Nonfarm payrolls rose by 200,000 jobs in January, the Labor Department said, beating expectation of 180,000. Average hourly earnings rose and boosted the year-on-year increase to 2.9 percent, the largest rise since June 2009.
After the data, benchmark 10-year Treasury yields extended their rise to more than 2.8 percent, while traders boosted bets that the U.S. Federal Reserve will raise interest rates three times this year.
Fast-rising wages could prompt more aggressive action from the central bank to keep a lid on inflation pressure.
The big picture concern is that wage growth will pick up and lead to more inflation, said Nicholas Colas, co-founder at DataTrek Research.
"....Rates have risen fairly quickly this year and the speed of the advance is worrying.
(Excerpt) Read more at in.reuters.com ...
Because more people being able to buy things is bad for corporate earnings.
So Crazy. Dow goes down because too many people are working. Strange world.
HemiRueters, more than happy to report ANY bad news.
Dow 25,654.64 -532.07 -2.03%
Old story. At 2:40 pm the Dow was down 510 points.
500 last I saw.
Looks like a buying opportunity to me.
Yep. Excellent time to take advantage.
That sir is why I chose not to participate.
You are correct sir.
Everyone expecting some correction and trying to get ahead of it
It’s not bad news for people who rely on bond yields to fund their pensions.

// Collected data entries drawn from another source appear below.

(* ===== verification/Prelude.v ===== *)
(** * ubgo/logger: a verification library

    This library models the Go logging package ubgo/logger (the files under src/) as
    executable definitions and proves what makes it correct.

    ** The program and its parts

    A log call builds a Record (taken from a pool), runs it through the processors
    (redaction, sampling, deduplication, enrichment), and hands it to a Transport,
    inline or across goroutines through a queue, which gives it to a Sink; sinks
    encode the record and write, batch, chain or buffer it.  Around this core are
    message templates, spans, the slog bridge, the runtime level controls, panic
    recovery, and adapters for other logging libraries.

    ** Which file models what

    - Prelude.v: machine integers (int64 and uint64 as Z with explicit wrap-around),
      strings as byte strings, lists, transition systems with their runs
      ([run_steps], [reaches]), the tactic [bool_to_prop] and the hint database
      golog.  GoStd.v: the parts of Go's standard library the code uses (strconv,
      strings, time, dynamic values, floats with the float32 conversion, and the JSON
      number grammar); [GoEnv] collects what the process
      provides and the code only consults.  Sha256.v: SHA-256 on byte strings.
    - Level.v (level.go), Field.v (field.go, math.go), Record.v (record.go, caller.go,
      and the [Heap] of objects that are shared through contexts: debug buffers, span
      states, level variables).
    - Buffer.v (buffer.go), Encoder.v (encoder.go, anyval.go, encoder_json.go,
      encoder_logfmt.go, encoder_console.go): each encoder as its sequence of writes.
      EncoderSpec.v and TextSpec.v hold decoders and the theorems on what a line means.
    - Redaction.v (RedactProcessor of processor.go, redact_path.go), Sampling.v
      (SampleProcessor), Dedup.v (dedup.go), Pipeline.v (processor.go, enrich.go:
      every processor with its state and runPipeline).
    - Ring.v: circular windows as lists, shared by the debug buffer and the ring
      transport.  Sink.v (sink.go, logtest): the class [Sink] of sinks and the class
      [HeapFree] of what most of them promise to decorators; WriterSink, Fanout,
      Capture.  FingersCrossed.v (fingerscrossed.go).  AuditLog.v (audit.go).
      RotatingFile.v and FileSink.v (sink_file.go).  HttpSink.v and HttpPayload.v
      (sink_http.go).  NetSink.v (sink_net.go, sink_syslog_unix.go).
    - Transport.v (transport.go): the class [Transport], SyncTransport, the vocabulary
      of traces and an abstract bounded FIFO queue.  RingTransport.v
      (transport_ring.go), ChannelTransport.v (transport.go), Mpmc.v and Disruptor.v
      (transport_disruptor.go): the concurrent transports as transition systems.
    - Logger.v (logger.go, metrics.go and logAt of handler.go): options, With, every
      level method, over any instance of [Transport].  Memory.v (record.go and the
      processors on a pointer): pooled records as addresses, their fields as slices of
      backing arrays that are kept and overwritten.  ConcLogger.v (log, eventAt, logAt):
      any number of calls in progress at once, over the class [RecStore] of record stores
      with the pooled memory and plain values as instances; ConcCalls.v has what the calls
      do.
      Async.v: the classes [AsyncTransport], [CarriesClones] and [Conserves], with the
      channel, the ring and the disruptor as instances; AsyncLogger.v runs log calls and
      such a transport together.
    - Template.v (template.go), SpanTree.v (span.go), SlogHandler.v (handler.go), Admin.v
      (admin.go, config_reload.go), Signals.v (signal.go), Frontends.v (recover.go,
      shim_std.go, presets.go, tty.go), Adapters.v and AdapterSinks.v (contrib/), LogTest.v
      (logtest/), Example.v (example/main.go).

    Definitions keep the names of the code; a method M of type T is [T_M] where M alone
    would be ambiguous.  State is passed explicitly.  Shared objects are addresses in a
    heap or store.  Failing code returns [option error].  Goroutines are program
    counters: one step is a critical section of a mutex, a channel operation, or, for
    the lock-free queue, one memory access, and a run is any interleaving of steps.

    ** What the theorems show (C1 to C40)

    - Transports.  Under every interleaving of callers and worker the ring and the
      channel refine the same bounded FIFO queue (C1, C6), never deadlock (C20, C21),
      and drain when closed (C22, C23).  The lock-free queue is a FIFO queue access by
      access (C5); the disruptor transport delivers exactly what it accepts, less the
      drops it counts (C2), and drains (C24).
    - The logger under concurrency.  Whatever the schedule, pooling and the reuse of
      backing arrays are invisible (C3), a record has one user (C9), what is dispatched is
      the pipeline's result for a call that was made, with denied values censored (C10),
      counters are exact (C17), also by level and within the bounds of their array (C18).
      Over any of the transports the
      sink receives only clones of such records and every record is answered once (C4);
      over the channel every record is accounted for (C16).
    - The logger in sequence.  Any sequence of calls acts as if every record were built
      from scratch (C11); paths are redacted in place (C26); sampling does exactly what it
      counts (C33), and deduplication equals a reference over the history of calls (C34).
    - Encoders.  A JSON line is a JSON object that decodes to exactly the record (C8; its
      floats have to be finite, and the number grammar is JsonNumber of GoStd.v) and is one
      line whatever the record contains (C40); the escaping loop equals byte-wise escaping
      (C25); a logfmt line decodes (C27); fields keep their values, a float32 its number
      (C39).
    - Sinks.  The audit chain verifies and is tamper evident up to a SHA-256 collision
      (C32, C7).  The rotating file keeps every reported write in one piece within its
      size bounds, whatever system calls fail (C12), the file sink therefore keeps whole
      lines in order (C13), both with retention off and a fresh stamp at each rotation;
      retention keeps exactly the newest segments (C36), and a failed
      rotation wedges the file until Reopen (C37).  The HTTP sink accounts for every
      record (C14) and its bodies decode as a whole to the batch, with labels and index that
      need no escaping (C31); so does the network sink
      for any behaviour of the network (C15).  Fan-out isolates failures (C35); debug
      records are held and flushed on error (C19).
    - Around it: templates (C28), derived slog handlers (C29), span paths as positions in
      the tree of spans (C30) and the level controls (C38).

    Further theorems without a number record behaviour that is worth knowing: for
    instance Example.example_output (what the demo prints under every interleaving),
    AsyncLogger.ring_logger_accounts, Memory.clone_isolated (a Clone shares no array),
    Dedup.dedup_accounting, EncoderSpec.json_nan_refused, AdapterSinks.outbound_exact, LogTest.logtest_captures,
    Logger.denied_values_never_captured, Disruptor.disruptor_late_dispatch,
    AuditLog.audit_truncation_undetected, RotatingFile.same_millisecond_overwrites,
    FingersCrossed.fc_scope_isolation, Signals.signals_served, Frontends.panics_are_logged,
    Adapters.zap_core_exact and Adapters.sentry_keeps_fields.

    ** Bounds and fuel

    Loops that are not structural run on fuel that is proved or computed to suffice: the
    template pass takes its length; [round_up] doubles at most 61 times, for capacities
    up to 2^62; decimal digits are bounded by the binary length, 20 for an int64; the
    decoders of the specifications take the input's length.  The theorems on the
    lock-free queue hold while fewer than 2^62 positions have been claimed, those on
    spans for fewer than 2^62 children, and sampler and counters for fewer than 2^64
    records, so that their words do not wrap.  Draining is bounded by an explicit number
    of steps per record.  The verifier's line limit is 8 MiB and slog resolves at most
    100 nested LogValuers, as in the code.

    ** Parameters

    Code outside the repository is a parameter: clocks and time zones, reflection and
    json.Marshal on user values, the frame table, Unicode case and space tables (all in
    [GoEnv]); which record the pool hands out; the order of map iteration; random
    identifiers; the schedule; the answers of the operating system ([OSEnv]), of HTTP
    servers ([Outcome]) and of the network ([NetEnv]); gzip; sort.Slice ([SegSort], with
    the law of a sort); the level constants and map encoder of zap; the loggers, hubs and
    providers behind the adapters; equality of user values in a test.  [demo_env] and the
    witnesses instantiate them.

    ** Not modelled

    Memory reuse of byte buffers (getBuffer returns an empty buffer), the bytes of TCP
    below a Write, the constant of the race build tags, and what the libraries behind the
    adapters do with the calls they receive.  A user's processor is a function of the
    context and the record: it keeps no reference to a record and no state of its own.
    Possible extensions: a happens-before model of the plain accesses in the queue, and
    crash recovery of the rotating file. *)
From Stdlib Require Export ZArith Lia Ascii.
From stdpp Require Export base numbers list gmap strings.

Declare Scope go_scope.
Delimit Scope go_scope with go.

Or who own the bonds themselves.
A correction here is probably a good thing for the stock markets.
Interest rates have been artifiacaly depressed for over 10 years as the Fed tried to give a soft landing to a weak economy.
There is a whole generation who thinks money is “free” because rates, other than credit cards, have been near zero.
Once consumer rates inch up to historical levels of 4% or so, people will freak out.
The market is NOT going down because of rates. The market very closely follows jobs up or down.
The market is profit taking, and also deeply worried about the state of the nation, and the possibility of a watergate prolonged national drama.
I have 25 yrs of investment advisor experience, own a financial institution.... so I’m not just someone with a casual opinion about this.
Rising rates and declining bonds at a juncture like this, should actually fuel the market a bit. I suspect the market will build as the next quarter’s earnings start to show signs of being better than expected.
The recent news about MASSIVE corporate domestic spending is really exciting to me, along with the dramatic cuts in corporate taxation.
I don’t know anyone who planned on the markets continuing the super rapid increases we’ve seen since Trump was elected. The run up was in part due to irrational exuberance.
I thought 6.25% was “historical” ... 4% seems too low.
It’s a buying opportunity, but everyone I know is already fully invested.
If I had any kind of money I’d be trying to get into a house.